GraphQL
GraphQL (GQL) is an open-source query language for APIs. It offers a more efficient and flexible approach compared to traditional RESTful APIs.
With GraphQL, users can request specific data using a single query, reducing the need for many server round trips. This improves performance and minimizes network overhead.
GraphQL has several advantages, such as self-documenting, having a strong typing system, supporting versioning and evolution, enabling rapid development, and having a robust ecosystem. These features make GraphQL a powerful choice for APIs prioritizing flexibility, performance, and developer productivity.
dbt Semantic Layer GraphQL API
The dbt Semantic Layer GraphQL API allows you to explore and query metrics and dimensions. Due to its self-documenting nature, you can explore the calls conveniently through a schema explorer.

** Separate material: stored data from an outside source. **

Lemma bool_eq_iff (u v : bool) : (u = true <-> v = true) -> u = v.
Proof. destruct u, v; intuition congruence. Qed.

Lemma intersects_exact_symmetric (a b c d p q r s : Q) :
  intersects a b c d p q r s = intersects p q r s a b c d /\
  ((a == p /\ b == q) \/ (a == r /\ b == s) \/
   (c == p /\ d == q) \/ (c == r /\ d == s) ->
   intersects a b c d p q r s = false).
Proof.
  split.
  - apply bool_eq_iff. rewrite !intersects_numerators. unfold intersectsDet.
    assert (E1 : (c - a) * (q - s) - (p - r) * (d - b)
                 == - ((c - a) * (s - q) - (r - p) * (d - b))) by ring.
    assert (E2 : (d - b) * (c - p) + (a - c) * (d - q)
                 == ((b - d) * (r - a) + (c - a) * (s - b))
                    - ((c - a) * (s - q) - (r - p) * (d - b))) by ring.
    assert (E3 : (q - s) * (c - p) + (r - p) * (d - q)
                 == ((s - q) * (r - a) + (p - r) * (s - b))
                    - ((c - a) * (s - q) - (r - p) * (d - b))) by ring.
    assert (E0 : (r - p) * (d - b) - (c - a) * (s - q)
                 == - ((c - a) * (s - q) - (r - p) * (d - b))) by ring.
    lra.
  - intro H. destruct (intersects a b c d p q r s) eqn:E; auto. exfalso.
    apply intersects_numerators in E. unfold intersectsDet in E.
    destruct H as [[H1 H2] | [[H1 H2] | [[H1 H2] | [H1 H2]]]].
    + assert ((s - q) * (r - a) + (p - r) * (s - b) == 0) by (rewrite H1, H2; ring). lra.
    + assert ((s - q) * (r - a) + (p - r) * (s - b) == 0) by (rewrite H1, H2; ring). lra.
    + assert ((s - q) * (r - a) + (p - r) * (s - b)
              == (c - a) * (s - q) - (r - p) * (d - b)) by (rewrite H1, H2; ring). lra.
    + assert ((b - d) * (r - a) + (c - a) * (s - b) == 0) by (rewrite H1, H2; ring). lra.
Qed.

The schema explorer URLs vary depending on your deployment region. Use the following table to find the right link for your region:
Deployment type | Schema explorer URL |
---|---|
North America multi-tenant | https://semantic-layer.cloud.getdbt.com/api/graphql |
EMEA multi-tenant | https://semantic-layer.emea.dbt.com/api/graphql |
APAC multi-tenant | https://semantic-layer.au.dbt.com/api/graphql |
Single tenant | https://semantic-layer.YOUR_ACCESS_URL/api/graphql Replace YOUR_ACCESS_URL with your specific account prefix followed by the appropriate Access URL for your region and plan. |
Multi-cell | https://YOUR_ACCOUNT_PREFIX.semantic-layer.REGION.dbt.com/api/graphql Replace YOUR_ACCOUNT_PREFIX with your specific account identifier and REGION with your location, which could be us1.dbt.com . |
Example
- If your Single tenant access URL is
ABC123.getdbt.com
, your schema explorer URL will behttps://semantic-layer.ABC123.getdbt.com/api/graphql
.
dbt Partners can use the Semantic Layer GraphQL API to build an integration with the dbt Semantic Layer.

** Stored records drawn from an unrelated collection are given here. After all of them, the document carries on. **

Lemma popcnt_loop_acc fuel x ret : popcnt_loop fuel x ret = ret + popcnt_loop fuel x 0.
Proof.
  revert x ret. induction fuel as [|fuel IH]; intros x ret; simpl; [lia|].
  destruct (x =? 0); [lia|]. rewrite IH, (IH _ (Z.land x 1)). lia.
Qed.

Lemma popcnt_loop_step fuel x :
  0 <= x -> popcnt_loop (S fuel) x 0 = x mod 2 + popcnt_loop fuel (x / 2) 0.
Proof.
  intros Hx. cbn [popcnt_loop]. destruct (Z.eqb_spec x 0) as [->|].
  - destruct fuel; done.
  - rewrite popcnt_loop_acc. change (Z.land x 1) with (Z.land x (Z.ones 1)).
    rewrite Z.land_ones, Z.shiftr_div_pow2 by lia. done.
Qed.

Lemma popcnt_loop_zero fuel x :
  0 <= x < 2 ^ Z.of_nat fuel -> 0 <= popcnt_loop fuel x 0 /\ (popcnt_loop fuel x 0 = 0 <-> x = 0).
Proof.
  revert x. induction fuel as [|fuel IH]; intros x Hx; [simpl in *; split; [lia|split; lia]|].
  rewrite popcnt_loop_step by lia. rewrite Nat2Z.inj_succ, Z.pow_succ_r in Hx by lia.
  pose proof (Z.div_mod x 2). pose proof (Z.mod_pos_bound x 2).
  destruct (IH (x / 2)) as [Hp Hz]; lia.
Qed.

(** The count is one exactly for the powers of two. *)
Lemma popcnt_loop_one fuel x :
  0 <= x < 2 ^ Z.of_nat fuel -> (popcnt_loop fuel x 0 = 1 <-> exists n, 0 <= n /\ x = 2 ^ n).
Proof.
  revert x. induction fuel as [|fuel IH]; intros x Hx.
  { simpl in *. split; [lia|]. intros (n & Hn & ->). pose proof (Z.pow_pos_nonneg 2 n). lia. }
  rewrite popcnt_loop_step by lia. rewrite Nat2Z.inj_succ, Z.pow_succ_r in Hx by lia.
  pose proof (Z.div_mod x 2). pose proof (Z.mod_pos_bound x 2).
  destruct (popcnt_loop_zero fuel (x / 2)) as [Hp Hz]; [lia|]. specialize (IH (x / 2) ltac:(lia)).
  split.
  - intros Hc. assert (x mod 2 = 0 \/ x mod 2 = 1) as [Hm|Hm] by lia.
    + destruct (proj1 IH) as (n & Hn & Hx2); [lia|]. exists (Z.succ n). rewrite Z.pow_succ_r by lia. lia.
    + exists 0. simpl. lia.
  - intros (n & Hn & ->). destruct (decide (n = 0)) as [->|]; [change (2 ^ 0) with 1 in *; simpl in *; lia|].
    replace n with (Z.succ (n - 1)) in * by lia. rewrite Z.pow_succ_r in * by lia.
    rewrite (Z.mul_comm 2), Z.div_mul in * by lia. rewrite Z.mod_mul by lia.
    enough (popcnt_loop fuel (2 ^ (n - 1)) 0 = 1) by lia. apply IH. exists (n - 1). lia.
Qed.

Lemma popcnt_pow2 x : 0 <= x < 2 ^ 64 -> (popcnt x = 1 <-> exists n, 0 <= n /\ x = 2 ^ n).
Proof. apply (popcnt_loop_one 64). Qed.

(** ** Filtered and mapped lists *)

Section lists.
Context {A : Type} (P : A -> Prop) `{!forall x, Decision (P x)}.
Implicit Types l : list A.

Lemma filter_all l : Forall P l -> filter P l = l.
Proof. induction 1 as [|x l Hx _ IH]; [done|]. by rewrite filter_cons_True, IH. Qed.

Lemma filter_none l : Forall (fun x => ~ P x) l -> filter P l = [].
Proof. induction 1 as [|x l Hx _ IH]; [done|]. by rewrite filter_cons_False, IH. Qed.

Lemma StronglySorted_filter (R : relation A) l : StronglySorted R l -> StronglySorted R (filter P l).
Proof.
  induction 1 as [|x l _ IH Hall]; [constructor|]. rewrite filter_cons. case_decide; [|done].
  constructor; [done|]. rewrite Forall_forall in *. intros y [_ ?]%list_elem_of_filter. auto.
Qed.
End lists.

Lemma filter_iff_in {A} (P Q : A -> Prop) `{!forall x, Decision (P x), !forall x, Decision (Q x)} (l : list A) :
  Forall (fun x => P x <-> Q x) l -> filter P l = filter Q l.
Proof.
  induction 1 as [|x l Hx _ IH]; [done|]. rewrite !filter_cons, IH. by destruct (decide (P x)), (decide (Q x)); try tauto.
Qed.

Lemma filter_fmap {A B} (f : A -> B) (P : B -> Prop) `{!forall x, Decision (P x)} (l : list A) :
  filter P (f <$> l) = f <$> filter (fun x => P (f x)) l.
Proof. induction l as [|x l IH]; [done|]. rewrite fmap_cons, !filter_cons. case_decide; csimpl; by rewrite IH. Qed.

Lemma StronglySorted_lookup_lt {A} (R : relation A) (l : list A) i j x y :
  StronglySorted R l -> l !! i = Some x -> l !! j = Some y -> (i < j)%nat -> R x y.
Proof.
  intros Hs. revert i j. induction Hs as [|z l _ IH Hall]; intros [|i] [|j] Hx Hy Hij; simplify_eq/=; try lia.
  - rewrite Forall_lookup in Hall. eauto.
  - apply (IH i j); [done..|lia].
Qed.

(** ** Linux error numbers used by the runtime *)

Definition EPERM := 1.
Definition ENOENT := 2.
Definition EINTR := 4.
Definition E2BIG := 7.
Definition EBADF := 9.
Definition EFAULT := 14.
Definition EEXIST := 17.
Definition EINVAL := 22.
Definition ENOSPC := 28.
Definition ENOTSUP := 95.

(** ** Bytes in memory *)

(** A byte buffer; every element is a byte, [0 <= b < 256]. *)
Abbreviation bytes := (list Z).

Definition is_byte (b : Z) : Prop := 0 <= b < 256.

(** Little-endian integers (the runtime builds for x86_64 and aarch64 only). *)
Fixpoint le_decode (bs : bytes) : Z :=
  match bs with
  | [] => 0
  | b :: bs' => b + 256 * le_decode bs'
  end.

Fixpoint le_encode (n : nat) (z : Z) : bytes :=
  match n with
  | O => []
  | S n' => z mod 256 :: le_encode n' (z / 256)
  end.

Lemma length_le_encode n z : length (le_encode n z) = n.
Proof. revert z. induction n; intros; simpl; auto. Qed.

Lemma le_encode_bytes n z : Forall is_byte (le_encode n z).
Proof.
  revert z. induction n; intros; simpl; constructor; auto.
  apply Z.mod_pos_bound. lia.
Qed.

Lemma le_decode_encode n z :
  0 <= z < 256 ^ Z.of_nat n -> le_decode (le_encode n z) = z.
Proof.
  revert z. induction n as [|n IH]; intros z Hz; [simpl in *; lia|].
  cbn [le_encode le_decode]. rewrite IH.
  - pose proof (Z.div_mod z 256). lia.
  - rewrite Nat2Z.inj_succ, Z.pow_succ_r in Hz by lia.
    split; [apply Z.div_pos; lia | apply Z.div_lt_upper_bound; lia].
Qed.

Lemma le_decode_range bs :
  Forall is_byte bs -> 0 <= le_decode bs < 256 ^ Z.of_nat (length bs).
Proof.
  induction 1 as [|b bs [? ?] Hbs IH]; [simpl; lia|].
  cbn [le_decode length]. rewrite Nat2Z.inj_succ, Z.pow_succ_r by lia. lia.
Qed.

(** Reads and writes of a contiguous range; [None] when the range leaves the
    buffer (undefined behaviour in the source). *)
Definition read_range (off len : nat) (buf : bytes) : option bytes :=
  if decide (off + len <= length buf)%nat then Some (take len (drop off buf)) else None.

Definition write_range (off : nat) (bs buf : bytes) : option bytes :=
  if decide (off + length bs <= length buf)%nat
  then Some (take off buf ++ bs ++ drop (off + length bs) buf) else None.

Definition zeros (n : nat) : bytes := replicate n 0.

Section ranges.
Implicit Types buf bs : bytes.

Lemma read_range_Some off len buf :
  (off + len <= length buf)%nat ->
  read_range off len buf = Some (take len (drop off buf)).
Proof. intros. unfold read_range. by rewrite decide_True. Qed.

Lemma read_range_length off len buf bs :
  read_range off len buf = Some bs -> length bs = len.
Proof.
  unfold read_range. case_decide; [|done]. intros [= <-].
  rewrite length_take, length_drop. lia.
Qed.

Lemma write_range_Some off bs buf :
  (off + length bs <= length buf)%nat ->
  write_range off bs buf = Some (take off buf ++ bs ++ drop (off + length bs) buf).
Proof. intros. unfold write_range. by rewrite decide_True. Qed.

Lemma write_range_length off bs buf buf' :
  write_range off bs buf = Some buf' -> length buf' = length buf.
Proof.
  unfold write_range. case_decide; [|done]. intros [= <-].
  rewrite !length_app, length_take, length_drop. lia.
Qed.

Lemma write_range_lookup off bs buf buf' i :
  write_range off bs buf = Some buf' ->
  buf' !! i = if decide (off <= i < off + length bs)%nat then bs !! (i - off)%nat else buf !! i.
Proof.
  unfold write_range. case_decide; [|done]. intros [= <-].
  case_decide as Hi.
  - rewrite lookup_app_r; rewrite length_take; [|lia].
    rewrite lookup_app_l by lia. f_equal. lia.
  - destruct (decide (i < off)%nat).
    + rewrite lookup_app_l by (rewrite length_take; lia). by rewrite lookup_take_lt.
    + rewrite lookup_app_r; rewrite length_take; [|lia].
      rewrite lookup_app_r by lia. rewrite lookup_drop. f_equal. lia.
Qed.

Lemma read_range_lookup off len buf bs i :
  read_range off len buf = Some bs ->
  bs !! i = if decide (i < len)%nat then buf !! (off + i)%nat else None.
Proof.
  unfold read_range. case_decide; [|done]. intros [= <-]. case_decide.
  - by rewrite lookup_take_lt, lookup_drop.
  - rewrite lookup_take_ge by lia. done.
Qed.

Lemma read_write_same off bs buf buf' :
  write_range off bs buf = Some buf' -> read_range off (length bs) buf' = Some bs.
Proof.
  intros Hw. pose proof (write_range_length _ _ _ _ Hw) as Hl.
  assert (off + length bs <= length buf)%nat as Hle.
  { unfold write_range in Hw. by case_decide. }
  destruct (read_range off (length bs) buf') as [bs'|] eqn:Hr.
  - f_equal. apply list_eq. intros i. rewrite (read_range_lookup _ _ _ _ i Hr).
    rewrite (write_range_lookup _ _ _ _ _ Hw). repeat case_decide; try lia.
    + f_equal. lia.
    + symmetry. apply lookup_ge_None. lia.
  - unfold read_range in Hr. rewrite decide_True in Hr by lia. done.
Qed.

Lemma read_write_len off bs buf buf' len :
  write_range off bs buf = Some buf' -> length bs = len -> read_range off len buf' = Some bs.
Proof. intros ? <-. by eapply read_write_same. Qed.

Lemma read_write_disjoint off bs buf buf' off' len' :
  write_range off bs buf = Some buf' ->
  (off' + len' <= off \/ off + length bs <= off')%nat ->
  read_range off' len' buf' = read_range off' len' buf.
Proof.
  intros Hw Hd. pose proof (write_range_length _ _ _ _ Hw) as Hl.
  unfold read_range. rewrite Hl. case_decide; [|done]. f_equal.
  apply list_eq. intros i. destruct (decide (i < len')%nat).
  - rewrite !lookup_take_lt, !lookup_drop by done.
    rewrite (write_range_lookup _ _ _ _ _ Hw). case_decide; [lia|done].
  - by rewrite !lookup_take_ge by lia.
Qed.

Lemma write_range_is_Some off bs buf :
  (off + length bs <= length buf)%nat <-> is_Some (write_range off bs buf).
Proof.
  unfold write_range. case_decide; split; try done; eauto.
Qed.

Lemma write_range_bytes off bs buf buf' :
  write_range off bs buf = Some buf' ->
  Forall is_byte bs -> Forall is_byte buf -> Forall is_byte buf'.
Proof.
  unfold write_range. case_decide; [|done]. intros [= <-] ??.
  rewrite !Forall_app. split_and!; auto using Forall_take, Forall_drop.
Qed.

Lemma read_range_bytes off len buf bs :
  read_range off len buf = Some bs -> Forall is_byte buf -> Forall is_byte bs.
Proof.
  unfold read_range. case_decide; [|done]. intros [= <-] ?.
  auto using Forall_take, Forall_drop.
Qed.

Lemma length_zeros n : length (zeros n) = n.
Proof. apply length_replicate. Qed.

Lemma zeros_bytes n : Forall is_byte (zeros n).
Proof. apply Forall_replicate. unfold is_byte. lia. Qed.

Lemma read_zeros off len n :
  (off + len <= n)%nat -> read_range off len (zeros n) = Some (zeros len).
Proof.
  intros. rewrite read_range_Some by (by rewrite length_zeros).
  unfold zeros. rewrite drop_replicate, take_replicate. do 2 f_equal. lia.
Qed.

(** Records of [sz] bytes laid out one after the other. *)
Lemma record_range sz i n :
  (i < n)%nat -> (i * sz + sz <= n * sz)%nat.
Proof. intros. nia. Qed.

Lemma record_disjoint sz i j :
  i <> j -> (i * sz + sz <= j * sz \/ j * sz + sz <= i * sz)%nat.
Proof. intros. destruct (decide (i < j)%nat); [left|right]; nia. Qed.

Lemma read_write_record sz i j bs buf buf' :
  write_range (i * sz) bs buf = Some buf' -> length bs = sz -> i <> j ->
  read_range (j * sz) sz buf' = read_range (j * sz) sz buf.
Proof.
  intros Hw Hl Hne. apply (read_write_disjoint _ _ _ _ _ _ Hw).
  pose proof (record_disjoint sz i j Hne). lia.
Qed.

End ranges.

(** ** The execution monad

    An operation of the runtime runs on the state [S] of its object and on the
    thread's [errno]. It returns normally ([Ok]), throws a C++ exception
    ([Throw]), or does something the language leaves undefined, such as
    dereferencing a null pointer or leaving an array ([Ub]); waiting for ever on
    a lock is [Ub] too. *)

Inductive out (S A : Type) : Type :=
| Ok (a : A) (s : S) (err : Z)
| Throw (what : string) (s : S) (err : Z)
| Ub (why : string).
Arguments Ok {S A} a s err.
Arguments Throw {S A} what s err.
Arguments Ub {S A} why.

Definition M (S A : Type) : Type := S -> Z -> out S A.

#[export] Instance M_ret S : MRet (M S) := fun A a s e => Ok a s e.
#[export] Instance M_bind S : MBind (M S) := fun A B k m s e =>
  match m s e with
  | Ok a s' e' => k a s' e'
  | Throw w s' e' => Throw w s' e'
  | Ub w => Ub w
  end.

Section operations.
Context {S : Type}.

Definition get : M S S := fun s e => Ok s s e.
Definition gets {A} (f : S -> A) : M S A := fun s e => Ok (f s) s e.
Definition put (s : S) : M S unit := fun _ e => Ok tt s e.
Definition modify (f : S -> S) : M S unit := fun s e => Ok tt (f s) e.
Definition get_errno : M S Z := fun s e => Ok e s e.
Definition set_errno (e : Z) : M S unit := fun s _ => Ok tt s e.
Definition ub {A} (why : string) : M S A := fun _ _ => Ub why.
Definition throw {A} (what : string) : M S A := fun s e => Throw what s e.

(** [errno = e; return a;] *)
Definition fail_with {A} (e : Z) (a : A) : M S A := fun s _ => Ok a s e.

(** A value that must exist for the next step to be defined. *)
Definition need {A} (why : string) (o : option A) : M S A :=
  match o with Some a => mret a | None => ub why end.

(** [try { m } catch (std::exception &) { return a; }] *)
Definition try_catch {A} (m : M S A) (a : A) : M S A := fun s e =>
  match m s e with
  | Throw _ s' e' => Ok a s' e'
  | r => r
  end.

End operations.

(** Running an operation of a member object [T] of [S]. *)
Definition zoom {S T A} (view : S -> T) (upd : T -> S -> S) (m : M T A) : M S A := fun s e =>
  match m (view s) e with
  | Ok a t e' => Ok a (upd t s) e'
  | Throw w t e' => Throw w (upd t s) e'
  | Ub w => Ub w
  end.

Declare Scope bpf_scope.
Delimit Scope bpf_scope with bpf.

Note that the dbt Semantic Layer API doesn't support ref
to call dbt objects. Instead, use the complete qualified table name. If you're using dbt macros at query time to calculate your metrics, you should move those calculations into your Semantic Layer metric definitions as code.
Requirements to use the GraphQL API
- A dbt Cloud project on dbt v1.6 or higher
- Metrics are defined and configured
- A dbt Cloud service token with "Semantic Layer Only” and "Metadata Only" permissions
- Your dbt project is configured and connected to a data platform
Using the GraphQL API
If you're a dbt user or partner with access to dbt Cloud and the dbt Semantic Layer, you can setup and test this API with data from your own instance by configuring the Semantic Layer and obtaining the right GQL connection parameters described in this document.

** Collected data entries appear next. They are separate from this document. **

(* ===== verification/Primes.v ===== *)
(** The bucket count of a hash map: [bpftime_hash_map::is_prime] and
    [next_prime] (bpf_map/bpftime_hash_map.hpp), with their correctness against
    the number-theoretic notion and the bound on what the constructor computes. *)
From Stdlib Require Import ZArith Znumtheory Lia.
From stdpp Require Import base list.
From S2P Require Import Prelude.
Local Open Scope Z_scope.

(** One turn of [for (size_t i = 5; i * i <= n; i += 6)]. *)
Definition is_prime_step (n i : Z) : Z + bool :=
  if u64 (i * i) <=? n then
    if (n mod i =? 0) || (n mod (u64 (i + 2)) =? 0) then inr false else inl (u64 (i + 6))
  else inr true.

Definition is_prime (n : Z) : bool :=
  if n <=? 1 then false
  else if n <=? 3 then true
  else if (n mod 2 =? 0) || (n mod 3 =? 0) then false
  else match loop_pos (is_prime_step n) (2 ^ 32)%positive 5 with
       | inr b => b
       | inl _ => false
       end.

(** [while (!is_prime(n)) ++n; return n;] *)
Definition next_prime_step (n : Z) : Z + Z :=
  if is_prime n then inr n else inl (u64 (n + 1)).

Definition next_prime (n : Z) : Z :=
  match loop_pos next_prime_step (2 ^ 33)%positive n with
  | inr p => p
  | inl _ => 0
  end.

Section trial_division.
Variable n : Z.
Hypothesis Hn : 3 < n < 2 ^ 62.
Hypothesis Hodd : n mod 2 <> 0.
Hypothesis Hthree : n mod 3 <> 0.

(** What is known when the loop variable is [i]. *)
Definition trial_inv (i : Z) : Prop :=
  5 <= i <= 2 ^ 31 + 6 /\ i mod 6 = 5 /\ forall d, 1 < d < i -> ~ (d | n).

Lemma divide_mod_trans d p : 0 < p -> d mod p = 0 -> n mod p <> 0 -> ~ (d | n).
Proof.
  intros Hp Hd Hnp Hdn. apply Hnp. apply Z.mod_divide; [lia|].
  apply Z.divide_trans with d; [apply Z.mod_divide; [lia|done]|done].
Qed.

Lemma trial_inv_start : trial_inv 5.
Proof.
  split; [lia|split; [done|]]. intros d Hd.
  assert (d = 2 \/ d = 3 \/ d = 4) as [->|[->| ->]] by lia;
    [apply (divide_mod_trans _ 2)|apply (divide_mod_trans _ 3)|apply (divide_mod_trans _ 2)];
    done || lia.
Qed.

Lemma trial_square i : trial_inv i -> u64 (i * i) = i * i.
Proof. intros (Hi & _). apply wrap_small. nia. Qed.

Lemma trial_next i :
  trial_inv i -> is_prime_step n i = inl (u64 (i + 6)) -> trial_inv (i + 6) /\ i < 2 ^ 31.
Proof.
  intros Hinv. pose proof (trial_square i Hinv) as Hsq.
  destruct Hinv as (Hi & Hi6 & Hd). unfold is_prime_step. rewrite Hsq.
  destruct (Z.leb_spec (i * i) n) as [Hle|]; [|done].
  assert (i < 2 ^ 31) by nia.
  rewrite (wrap_small 64 (i + 2)) by lia.
  destruct (_ || _) eqn:Hmod; [done|]. intros _. zify_bool. destruct Hmod as [Hm1 Hm2].
  split; [|done]. split; [lia|split].
  - rewrite <- Z.add_mod_idemp_l, Hi6 by lia. done.
  - intros d Hd'. destruct (decide (d < i)); [apply Hd; lia|].
    destruct (decide (d = i)) as [->|]; [rewrite <- Z.mod_divide by lia; lia|].
    destruct (decide (d = i + 2)) as [->|]; [rewrite <- Z.mod_divide by lia; lia|].
    assert (exists q, i = 6 * q + 5) as [q ->] by (exists (i / 6); pose proof (Z.div_mod i 6); lia).
    assert (d = 6 * q + 6 \/ d = 6 * q + 8 \/ d = 6 * q + 9 \/ d = 6 * q + 10)
      as [->|[->|[->| ->]]] by lia;
      [apply (divide_mod_trans _ 2)|apply (divide_mod_trans _ 2)
      |apply (divide_mod_trans _ 3)|apply (divide_mod_trans _ 2)]; try done; try lia.
    all: apply Z.mod_divide; [lia|].
    + exists (3 * q + 3); lia.
    + exists (3 * q + 4); lia.
    + exists (2 * q + 3); lia.
    + exists (3 * q + 5); lia.
Qed.

Lemma trial_exit i b : trial_inv i -> is_prime_step n i = inr b -> (b = true <-> prime n).
Proof.
  intros Hinv. pose proof (trial_square i Hinv) as Hsq.
  destruct Hinv as (Hi & Hi6 & Hd). unfold is_prime_step. rewrite Hsq.
  rewrite <- prime_alt.
  destruct (Z.leb_spec (i * i) n) as [Hle|Hgt].
  - assert (i < 2 ^ 31) by nia. rewrite (wrap_small 64 (i + 2)) by lia.
    destruct (_ || _) eqn:Hmod; [|done]. intros [= <-]. split; [done|].
    intros [_ Hp]. exfalso. zify_bool. destruct Hmod as [Hm|Hm].
    + apply (Hp i); [nia|]. apply Z.mod_divide; lia.
    + apply (Hp (i + 2)); [nia|]. apply Z.mod_divide; lia.
  - intros [= <-]. split; [|done]. intros _. split; [lia|].
    intros d Hdn [q Hq]. destruct (decide (d < i)).
    + apply (Hd d); [lia|]. by exists q.
    + apply (Hd q); [nia|]. exists d. lia.
Qed.

Lemma trial_step_inl i j : is_prime_step n i = inl j -> j = u64 (i + 6).
Proof. unfold is_prime_step. repeat case_match; congruence. Qed.

Lemma trial_loop :
  exists b, loop_pos (is_prime_step n) (2 ^ 32)%positive 5 = inr b /\ (b = true <-> prime n).
Proof.
  assert (forall i j, trial_inv i -> is_prime_step n i = inl j -> trial_inv j /\ j = i + 6 /\ i < 2 ^ 31)
    as Hstep.
  { intros i j Hi Hj. pose proof (trial_step_inl _ _ Hj) as ->.
    destruct (trial_next i Hi Hj) as [Hinv Hlt].
    rewrite wrap_small by (destruct Hi; lia). done. }
  destruct (loop_nat_total (is_prime_step n) trial_inv (fun i => Z.to_nat (2 ^ 31 + 6 - i)))
    with (n := Pos.to_nat (2 ^ 32)) (a := 5) as [b Hb].
  - intros x y Hx Hy. destruct (Hstep x y Hx Hy) as (? & -> & ?). split; [done|lia].
  - apply trial_inv_start.
  - lia.
  - exists b. rewrite loop_pos_nat. split; [done|].
    apply (loop_nat_inv (is_prime_step n) trial_inv (fun b => b = true <-> prime n)
             (Pos.to_nat (2 ^ 32)) 5 b trial_inv_start); [|by apply trial_exit|done].
    intros x y Hx Hy. by apply (Hstep x y).
Qed.

End trial_division.

Lemma is_prime_correct n : 0 <= n < 2 ^ 62 -> (is_prime n = true <-> prime n).
Proof.
  intros Hn. unfold is_prime.
  destruct (Z.leb_spec n 1).
  { split; [done|]. intros [? _]. lia. }
  destruct (Z.leb_spec n 3).
  { split; [|done]. intros _. assert (n = 2 \/ n = 3) as [->| ->] by lia;
      [apply prime_2|apply prime_3]. }
  destruct (_ || _) eqn:Hm.
  - split; [done|]. rewrite <- prime_alt. intros [_ Hp]. exfalso. zify_bool. destruct Hm as [Hm|Hm].
    + apply (Hp 2); [lia|]. apply Z.mod_divide; lia.
    + apply (Hp 3); [lia|]. apply Z.mod_divide; lia.
  - zify_bool. destruct Hm. destruct (trial_loop n) as (b & -> & Hb); [lia|done|done|done].
Qed.

(** The first prime above 2^32, which bounds every bucket count. *)
Definition bucket_bound : Z := 4294967311.

Lemma bucket_bound_prime : is_prime bucket_bound = true.
Proof. vm_compute. reflexivity. Qed.

Lemma next_prime_correct n :
  0 <= n <= 2 ^ 32 ->
  n <= next_prime n <= bucket_bound /\ prime (next_prime n) /\
  forall q, n <= q < next_prime n -> ~ prime q.
Proof.
  intros Hn. unfold next_prime.
  set (Inv := fun x => n <= x <= bucket_bound /\ forall q, n <= q < x -> ~ prime q).
  assert (forall x y, Inv x -> next_prime_step x = inl y -> Inv y /\ y = x + 1 /\ x < bucket_bound)
    as Hstep.
  { intros x y [Hx Hq]. unfold next_prime_step. destruct (is_prime x) eqn:E; [done|].
    intros [= <-]. assert (x <> bucket_bound) by (intros ->; rewrite bucket_bound_prime in E; done).
    unfold bucket_bound in *. rewrite wrap_small by lia. split; [|lia]. split; [lia|].
    intros q Hq'. destruct (decide (q < x)); [apply Hq; lia|].
    assert (q = x) as -> by lia. rewrite <- is_prime_correct by lia. by rewrite E. }
  assert (Inv n) as Hinv by (split; [unfold bucket_bound; lia|lia]).
  destruct (loop_nat_total next_prime_step Inv (fun x => Z.to_nat (bucket_bound - x)))
    with (n := Pos.to_nat (2 ^ 33)) (a := n) as [p Hp].
  - intros x y Hx Hy. destruct (Hstep x y Hx Hy) as (? & -> & ?). split; [done|lia].
  - done.
  - unfold bucket_bound. lia.
  - rewrite loop_pos_nat, Hp.
    apply (loop_nat_inv next_prime_step Inv
             (fun p => n <= p <= bucket_bound /\ prime p /\ forall q, n <= q < p -> ~ prime q)
             (Pos.to_nat (2 ^ 33)) n p Hinv); [|intros x y [Hx Hq]|done].
    + intros x y Hx Hy. by apply (Hstep x y).
    + unfold next_prime_step. destruct (is_prime x) eqn:E; [|done]. intros [= <-].
      split; [done|split; [|done]]. apply is_prime_correct; [unfold bucket_bound in *; lia|done].
Qed.

Lemma next_prime_example : next_prime 4 = 5 /\ next_prime 1024 = 1031 /\ next_prime 0 = 2.
Proof. vm_compute. done. Qed.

Refer to Get started with the dbt Semantic Layer for more info.
Authentication
Authentication uses a dbt Cloud service account tokens passed through a header as follows. To explore the schema, you can enter this information in the "header" section.
{"Authorization": "Bearer <SERVICE TOKEN>"}
Each GQL request also requires a dbt Cloud environmentId
. The API uses both the service token in the header and environmentId
for authentication.
Metadata calls
Fetch data platform dialect
In some cases in your application, it may be useful to know the dialect or data platform that's internally used for the dbt Semantic Layer connection (such as if you are building where
filters from a user interface rather than user-inputted SQL).
The GraphQL API has an easy way to fetch this with the following query:
{
environmentInfo(environmentId: BigInt!) {
dialect
}
}
Fetch available metrics
metrics(environmentId: BigInt!): [Metric!]!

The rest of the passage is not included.